Viernes de la V semana de Cuaresma
Difundiendo La Palabra es un lugar creado para orar y meditar la Palabra de Dios. Hoy, Viernes de la V semana de Cuaresma encontrará el Evangelio según San Juan 10, 31-42 acompañado de una reflexión pastoral que lo ayudará a comprenderlo y a vivirlo con fidelidad. También incluimos las lecturas del día y el Salmo Responsorial.
Homilía y reflexión del Evangelio de hoy.
Cuando el bien provoca rechazo
El Evangelio de hoy nos muestra una escena tensa: Jesús realiza obras que manifiestan el amor de Dios, pero en lugar de ser acogido, enfrenta rechazo y violencia. Aquellos que lo escuchan no logran aceptar lo que ven y buscan eliminarlo. Esta reacción nos revela algo profundo: el bien, cuando es auténtico, puede incomodar y generar resistencia.
No se trata solo de una situación del pasado. También hoy, la verdad y el amor pueden ser rechazados cuando cuestionan intereses o seguridades.

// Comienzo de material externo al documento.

(* ===== verification/_CoqProject ===== *)
-Q . S2P
Prelude.v
Bitmap.v
SecurePort.v
Iovec.v
MsgQueue.v
MemKeep.v
Uthread.v
SmCall.v
Sm.v
MemLog.v
Vqueue.v
Handle.v
Ipc.v
IpcInv.v
IpcKeep.v
IpcSafe.v
IpcServe.v
IpcMsg.v
IpcDemo.v
IpcFaults.v
HandleList.v
IpcHandle.v
IpcTouch.v
IpcWait.v
EptTable.v
TipcDev.v
TipcDevInv.v
TipcConn.v
TipcWin.v
TipcRx.v
TipcReset.v
TipcDevDemo.v
TipcDevQl.v
TipcDevQlInv.v
TipcDevQlCmd.v
TipcDevQlEvent.v
TipcDevQlConn.v
TipcDevQlSafe.v
TipcDevQlDemo.v
VirtioBus.v
VirtioBusInv.v
VirtioDescr.v
VirtioCalls.v
VirtioStates.v
TipcConfig.v
TipcBus.v
TipcBusOk.v
TipcBusDemo.v
NsDram.v
Uctx.v
UctxInv.v
UctxDemo.v
CString.v
UartApp.v
UartAppSpec.v
UartAppDemo.v
TrustyApp.v
TrustyAppSpec.v
TrustyAppDemo.v
Boot.v
Syscall.v
SyscallDma.v
SyscallSpec.v
Spd.v
SpdSpec.v
Mce.v
MceSpec.v
Carveout.v
CarveoutSpec.v
Sip.v
SipSpec.v
SlotMeta.v
SlotMetaSpec.v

El Evangelio nos invita a no sorprendernos ante esta realidad, sino a comprender que seguir a Jesús implica, en algunos momentos, atravesar incomprensiones.
Las obras que hablan más que las palabras
Jesús no responde a la violencia con agresividad. Señala sus obras, invita a mirar lo que ha hecho, a reconocer el bien concreto que se manifiesta en su actuar. No se defiende con discursos vacíos, sino con la coherencia de su vida.

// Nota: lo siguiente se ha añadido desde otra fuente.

(* ===== verification/Iovec.v ===== *)
(** * User copies and scatter/gather lists

    [lib/uthread/arch/arm64/usercopy.S] (the byte loops behind
    [copy_from_user], [copy_to_user] and [strlcpy_from_user]) and
    [lib/trusty/iovec.c].  The state is the memory the copies read and write:
    kernel memory, where a bad pointer is fatal, and the address space of the
    current application, where it is an [ERR_FAULT]. *)

From S2P Require Import Prelude.

(** ** Memory *)

(** A user byte and whether the application may write it. *)
Notation umem := (gmap Z (Z * bool)).
Notation kmem := (gmap Z Z).

Record mem := Mem { kernel : kmem; user : umem }.

Definition set_kernel (k : kmem) (m : mem) : mem := Mem k (user m).
Definition set_user (u : umem) (m : mem) : mem := Mem (kernel m) u.

Module Usercopy.

(** [arch_copy_to_user]: stores byte after byte; the bytes before a fault stay
    written. *)
Fixpoint arch_copy_to_user (udest : Z) (ksrc : list Z) (u : umem) : Z * umem :=
  match ksrc with
  | [] => (NO_ERROR, u)
  | w9 :: ksrc =>
      match u !! udest with
      | Some (_, true) => arch_copy_to_user (udest + 1) ksrc (<[udest := (w9, true)]> u)
      | _ => (ERR_FAULT, u)
      end
  end.

(** [arch_copy_from_user]: the status and the [len] bytes left at [kdest]; the
    fault handler clears what is not copied. *)
Fixpoint arch_copy_from_user (usrc : Z) (len : nat) (u : umem) : Z * list Z :=
  match len with
  | O => (NO_ERROR, [])
  | S len' =>
      match u !! usrc with
      | Some (w9, _) =>
          let r := arch_copy_from_user (usrc + 1) len' u in (r.1, w9 :: r.2)
      | None => (ERR_FAULT, repeat 0 len)
      end
  end.

(** [arch_strlcpy_from_user]: [n] counts the characters read so far, [len] the
    room left in the destination.  The loop ends at a NUL or at a byte that is
    not mapped; [None] is a loop that still runs. *)
Fixpoint strlcpy_loop (fuel : nat) (usrc : Z) (n : Z) (len : nat) (u : umem)
    : option (Z * list Z) :=
  match fuel with
  | O => None
  | S fuel =>
      match u !! usrc with
      | None => Some (ERR_FAULT, repeat 0 len)
      | Some (w9, _) =>
          let w11 := if (1 <? Z.of_nat len) then w9 else 0 in
          if w9 =? 0 then Some (n, if decide (len = O) then [] else [w11])
          else match len with
               | O => strlcpy_loop fuel (usrc + 1) (n + 1) O u
               | S len' =>
                   r ← strlcpy_loop fuel (usrc + 1) (n + 1) len' u;
                   Some (r.1, w11 :: r.2)
               end
      end
  end.

(** Every byte of the address space is visited at most once. *)
Definition strlcpy_fuel (u : umem) : nat := S (size u).

Definition arch_strlcpy_from_user (usrc : Z) (len : nat) (u : umem) : option (Z * list Z) :=
  strlcpy_loop (strlcpy_fuel u) usrc 0 len u.

Definition copy_from_user (usrc : Z) (len : Z) : M mem (Z * list Z) :=
  gets (fun m => arch_copy_from_user usrc (Z.to_nat len) (user m)).
Definition copy_to_user (udest : Z) (ksrc : list Z) : M mem Z :=
  fun m => let r := arch_copy_to_user udest ksrc (user m) in Done r.1 (set_user r.2 m).

(** The mapped bytes at and above an address. *)
Definition above (a : Z) (u : umem) : gset Z := filter (fun x => a <= x) (dom u).

Lemma above_step a v u : u !! a = Some v -> (S (size (above (a + 1) u)) <= size (above a u))%nat.
Proof.
  intros Ha.
  assert (Hin : a ∉ above (a + 1) u) by (unfold above; set_unfold; lia).
  replace (S (size (above (a + 1) u))) with (size ({[a]} ∪ above (a + 1) u)).
  - apply subseteq_size. unfold above. intros x Hx. set_unfold.
    destruct Hx as [->|[? ?]]; [split; [lia|]|split; [lia|done]].
    apply elem_of_dom. eauto.
  - rewrite size_union by set_solver. by rewrite size_singleton.
Qed.

Lemma strlcpy_loop_terminates fuel usrc n len u :
  (size (above usrc u) < fuel)%nat -> is_Some (strlcpy_loop fuel usrc n len u).
Proof.
  revert usrc n len. induction fuel as [|fuel IH]; intros usrc n len Hf; [lia|].
  simpl. destruct (u !! usrc) as [[w b]|] eqn:E; [|by eexists].
  pose proof (above_step usrc (w, b) u E) as Hs.
  destruct (w =? 0); [by eexists|].
  destruct len as [|len].
  - apply IH. lia.
  - destruct (IH (usrc + 1) (n + 1) len ltac:(lia)) as [r ->]. by eexists.
Qed.

Lemma size_above_le a u : (size (above a u) <= size u)%nat.
Proof. rewrite <- size_dom. apply subseteq_size. unfold above. set_solver. Qed.

(** What [strlcpy_loop] leaves at a destination of [len] bytes: the string as
    far as it fits, then a NUL. *)
Lemma strlcpy_loop_string fuel usrc n len u s :
  (forall i c, s !! i = Some c -> c <> 0 /\ exists b, u !! (usrc + Z.of_nat i) = Some (c, b)) ->
  (exists b, u !! (usrc + Z.of_nat (length s)) = Some (0, b)) ->
  (length s < fuel)%nat -> (0 < len)%nat ->
  strlcpy_loop fuel usrc n len u =
    Some (n + Z.of_nat (length s), take (len - 1) s ++ [0]).
Proof.
  assert (Hlen0 : forall fuel usrc n s,
    (forall i c, s !! i = Some c -> c <> 0 /\ exists b, u !! (usrc + Z.of_nat i) = Some (c, b)) ->
    (exists b, u !! (usrc + Z.of_nat (length s)) = Some (0, b)) ->
    (length s < fuel)%nat -> strlcpy_loop fuel usrc n O u = Some (n + Z.of_nat (length s), [])).
  { clear. intros fuel usrc n s. revert fuel usrc n.
    induction s as [|c s IH]; intros fuel usrc n Hs [b Hn] Hf;
      (destruct fuel as [|fuel]; [simpl in Hf; lia|]); cbn [strlcpy_loop].
    - simpl in Hn. rewrite Z.add_0_r in Hn. rewrite Hn. simpl. do 2 f_equal. lia.
    - destruct (Hs 0%nat c eq_refl) as [Hc [b0 H0]]. rewrite Z.add_0_r in H0. rewrite H0.
      destruct (c =? 0) eqn:E; zbool; [done|].
      rewrite IH; [simpl; do 2 f_equal; lia| | |simpl in Hf; lia].
      + intros i c' Hi. destruct (Hs (S i) c' Hi) as [? [b' Hb']].
        split; [done|]. exists b'. rewrite <- Hb'. f_equal. lia.
      + exists b. rewrite <- Hn. f_equal. simpl. lia. }
  revert fuel usrc n len. induction s as [|c s IH]; intros fuel usrc n len Hs Hn Hf Hl;
    (destruct fuel as [|fuel]; [simpl in Hf; lia|]); cbn [strlcpy_loop].
  - destruct Hn as [b Hn]. simpl in Hn. rewrite Z.add_0_r in Hn. rewrite Hn. simpl.
    rewrite decide_False by lia. rewrite take_nil. simpl.
    by destruct (1 <? Z.of_nat len); rewrite Z.add_0_r.
  - destruct (Hs 0%nat c eq_refl) as [Hc [b0 H0]]. rewrite Z.add_0_r in H0. rewrite H0.
    destruct (c =? 0) eqn:E; zbool; [done|].
    assert (Hs' : forall i c', s !! i = Some c' ->
      c' <> 0 /\ exists b, u !! (usrc + 1 + Z.of_nat i) = Some (c', b)).
    { intros i c' Hi. destruct (Hs (S i) c' Hi) as [? [b' Hb']].
      split; [done|]. exists b'. rewrite <- Hb'. f_equal. lia. }
    assert (Hn' : exists b, u !! (usrc + 1 + Z.of_nat (length s)) = Some (0, b)).
    { destruct Hn as [b Hn]. exists b. rewrite <- Hn. f_equal. simpl. lia. }
    simpl in Hf. destruct len as [|[|len]]; [lia| |].
    + rewrite (Hlen0 fuel _ _ s) by (try done; lia). simpl. do 2 f_equal. lia.
    + rewrite IH by (try done; lia). simpl.
      rewrite Nat.sub_0_r.
      destruct (1 <? _) eqn:E1; zbool; [|lia]. do 2 f_equal. lia.
Qed.

Lemma strlcpy_loop_length fuel usrc n len u r bs :
  strlcpy_loop fuel usrc n len u = Some (r, bs) -> (length bs <= len)%nat.
Proof.
  revert usrc n len r bs. induction fuel as [|fuel IH]; intros usrc n len r bs; simpl; [done|].
  destruct (u !! usrc) as [[w b]|]; [|intros; simplify_eq; by rewrite repeat_length].
  destruct (w =? 0).
  { intros. simplify_eq. destruct (decide (len = 0%nat)); simpl; lia. }
  destruct len as [|len]; [apply IH|].
  destruct (strlcpy_loop _ _ _ _ _) as [[r' bs']|] eqn:E; simpl; [|done].
  intros. simplify_eq. simpl. apply IH in E. lia.
Qed.

(** The string [s] and its terminating NUL are mapped at [usrc]. *)
Definition user_string (u : umem) (usrc : Z) (s : list Z) : Prop :=
  (forall i c, s !! i = Some c -> c <> 0 /\ exists b, u !! (usrc + Z.of_nat i) = Some (c, b)) /\
  exists b, u !! (usrc + Z.of_nat (length s)) = Some (0, b).

Lemma user_string_size u usrc s : user_string u usrc s -> (length s < size u)%nat.
Proof.
  intros [Hs [b Hn]].
  assert (list_to_set ((fun i => usrc + Z.of_nat i) <$> seq 0 (S (length s))) ⊆ dom u) as Hsub.
  { intros x Hx. rewrite elem_of_list_to_set, list_elem_of_fmap in Hx.
    destruct Hx as (i & -> & Hi). apply elem_of_seq in Hi. apply elem_of_dom.
    destruct (decide (i = length s)) as [->|]; [by eexists|].
    destruct (lookup_lt_is_Some_2 s i) as [c Hc]; [lia|].
    destruct (Hs i c Hc) as [_ [b' Hb']]. by eexists. }
  apply subseteq_size in Hsub. rewrite size_dom, size_list_to_set in Hsub.
  - rewrite length_fmap, length_seq in Hsub. lia.
  - apply NoDup_fmap_2; [intros x y; lia|apply NoDup_seq].
Qed.

(** [strlcpy_from_user] ends for every address space and every address:
    its loop reads each mapped byte at most once.  It never stores more than
    the [len] bytes of the destination, and for a string that is mapped it
    returns the string's full length and stores the longest prefix that fits
    together with a NUL. *)
Lemma strlcpy_from_user_spec usrc len u :
  exists r bs, arch_strlcpy_from_user usrc len u = Some (r, bs) /\ (length bs <= len)%nat /\
    (forall s, (0 < len)%nat -> user_string u usrc s ->
       r = Z.of_nat (length s) /\ bs = take (len - 1) s ++ [0]).
Proof.
  unfold arch_strlcpy_from_user, strlcpy_fuel.
  destruct (strlcpy_loop_terminates (S (size u)) usrc 0 len u) as [[r bs] E].
  { pose proof (size_above_le usrc u). lia. }
  exists r, bs. split_and!; [done|by eapply strlcpy_loop_length|].
  intros s Hl Hs. pose proof (user_string_size _ _ _ Hs). destruct Hs as [Hs Hn].
  rewrite (strlcpy_loop_string _ _ _ _ _ s) in E by (try done; lia). by simplify_eq.
Qed.

End Usercopy.

Module Iovec.
Import Usercopy.

(** ** Data ([uio.h]) *)

Record iovec_kern := IovecKern { iov_base : Z; iov_len : Z }.
Record iovec_user := IovecUser { uiov_base : Z; uiov_len : Z }.
Definition sizeof_iovec_user : Z := 8.

Definition le32 (bs : list Z) : Z :=
  match bs with
  | [b0; b1; b2; b3] => u32 (b0 + 2 ^ 8 * b1 + 2 ^ 16 * b2 + 2 ^ 24 * b3)
  | _ => 0
  end.

(** The layout of an [iovec_user_t]: two little-endian 32-bit words. *)
Definition decode_iovec_user (bs : list Z) : iovec_user :=
  IovecUser (le32 (take 4 bs)) (le32 (drop 4 bs)).

(** ** Kernel memory: an access outside it is fatal *)

Fixpoint kread (a : Z) (n : nat) (k : kmem) : option (list Z) :=
  match n with
  | O => Some []
  | S n => b ← k !! a; bs ← kread (a + 1) n k; Some (b :: bs)
  end.

Fixpoint kwrite (a : Z) (bs : list Z) (k : kmem) : option kmem :=
  match bs with
  | [] => Some k
  | b :: bs => _ ← k !! a; kwrite (a + 1) bs (<[a := b]> k)
  end.

(** [memcpy] from a local buffer to a kernel address and back. *)
Definition memcpy_to (a : Z) (src : list Z) : M mem unit :=
  fun m => match kwrite a src (kernel m) with
           | Some k => Done tt (set_kernel k m)
           | None => Crash BadAccess
           end.
Definition memcpy_from (a : Z) (n : Z) : M mem (list Z) :=
  fun m => match kread a (Z.to_nat n) (kernel m) with
           | Some bs => Done bs m
           | None => Crash BadAccess
           end.

(** The first [n] bytes of a buffer, which must have them. *)
Definition take_exact (n : Z) (buf : list Z) : M mem (list Z) :=
  if n <=? Z.of_nat (length buf) then ret (take (Z.to_nat n) buf) else bad_access.

(** ** The four transfers

    [buf] is the rest of the buffer at the current position.  The gathering
    functions also return what they stored, in order from the start of the
    destination. *)

Fixpoint membuf_to_kern_loop (n : nat) (iov : list iovec_kern) (buf : list Z)
    (len copied : Z) : M mem Z :=
  match n with
  | O => ret copied
  | S n =>
      v <- deref (head iov) ;;
      let to_copy := if iov_len v <? len then iov_len v else len in
      if to_copy =? 0 then membuf_to_kern_loop n (tail iov) buf len copied
      else if iov_base v =? 0 then ret ERR_INVALID_ARGS
      else
        src <- take_exact to_copy buf ;;
        memcpy_to (iov_base v) src ;;;
        if len - to_copy =? 0 then ret (copied + to_copy)
        else membuf_to_kern_loop n (tail iov) (drop (Z.to_nat to_copy) buf)
               (len - to_copy) (copied + to_copy)
  end.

Este detalle es muy importante para nuestra vida de fe. Muchas veces queremos convencer con palabras, pero lo que verdaderamente habla es la vida. Las obras nacidas del amor tienen una fuerza que va más allá de cualquier argumento.
En la vida cotidiana, esto se traduce en gestos concretos: la paciencia en medio de la dificultad, la honestidad cuando nadie mira, la capacidad de perdonar, la ayuda ofrecida sin esperar recompensa. Allí se hace visible el amor de Dios.
La dificultad de reconocer lo evidente
A pesar de las obras de Jesús, muchos siguen cerrados. No quieren ver lo que está delante de sus ojos. Este rechazo no nace de la falta de evidencias, sino de un corazón que no está dispuesto a aceptar la verdad.
Esta actitud también puede aparecer en nosotros. A veces Dios actúa en nuestra vida, pero no lo reconocemos porque esperamos algo distinto. Otras veces nos cuesta aceptar aquello que nos invita a cambiar. El Evangelio nos llama a revisar esa resistencia interior.
La Cuaresma es un tiempo para abrir los ojos del corazón. Para reconocer que Dios está actuando, incluso en lo sencillo, incluso en lo cotidiano.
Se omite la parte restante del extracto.